(Data under study)

(** * The canvas space animation of the portfolio, embedded and verified

    The development follows the two scripts of the repository:
    - [Space]  is  src/space.js  (stars, black hole, big bang particles,
      pooled meteors with trails, lightning bolts, the frame loop);
    - [Script] is  src/script.js (the older drifting star field).

    JavaScript numbers are modelled as exact rationals ([Qc], canonical
    fractions with Leibniz equality): NaN and infinities are out of the
    model, and so is rounding, except where it changes an outcome: the
    rounding of binary64 is [double], and the helpers [rand] and [randInt]
    also come in double arithmetic ([rand64], [randInt64]), where they can
    reach the upper end of their range.  Bounds on random draws are
    therefore stated closed.  [Math.random] is a seeded source, a function from the call
    index to the value returned by that call; the index of the next call is
    part of the scene state.  [Math.sin] and [Math.cos] are parameters.
    A [TypeError] (reading a field of [undefined]) is the [None] of an
    [option].  Canvas calls are recorded as a list of [Draw] commands. *)

From Stdlib Require Import QArith Qcanon Qround Qabs Qpower Lqa Lia ZArith.
From stdpp Require Import base numbers option list.

Local Open Scope Qc_scope.

(** ** Numbers *)

Definition lit (q : Q) : Qc := Q2Qc q.
Arguments lit q%_Q.

Definition ofZ (z : Z) : Qc := Q2Qc (inject_Z z).
Definition ofNat (n : nat) : Qc := ofZ (Z.of_nat n).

(End Data under study)

* Task to carry out: "[Draw] commands. *)" marks the last line to print; print everything from the first line of the data through that line, unchanged, and nothing more.

* Your solution:
(** * The canvas space animation of the portfolio, embedded and verified

    The development follows the two scripts of the repository:
    - [Space]  is  src/space.js  (stars, black hole, big bang particles,
      pooled meteors with trails, lightning bolts, the frame loop);
    - [Script] is  src/script.js (the older drifting star field).

    JavaScript numbers are modelled as exact rationals ([Qc], canonical
    fractions with Leibniz equality): NaN and infinities are out of the
    model, and so is rounding, except where it changes an outcome: the
    rounding of binary64 is [double], and the helpers [rand] and [randInt]
    also come in double arithmetic ([rand64], [randInt64]), where they can
    reach the upper end of their range.  Bounds on random draws are
    therefore stated closed.  [Math.random] is a seeded source, a function from the call
    index to the value returned by that call; the index of the next call is
    part of the scene state.  [Math.sin] and [Math.cos] are parameters.
    A [TypeError] (reading a field of [undefined]) is the [None] of an
    [option].  Canvas calls are recorded as a list of [Draw] commands. *)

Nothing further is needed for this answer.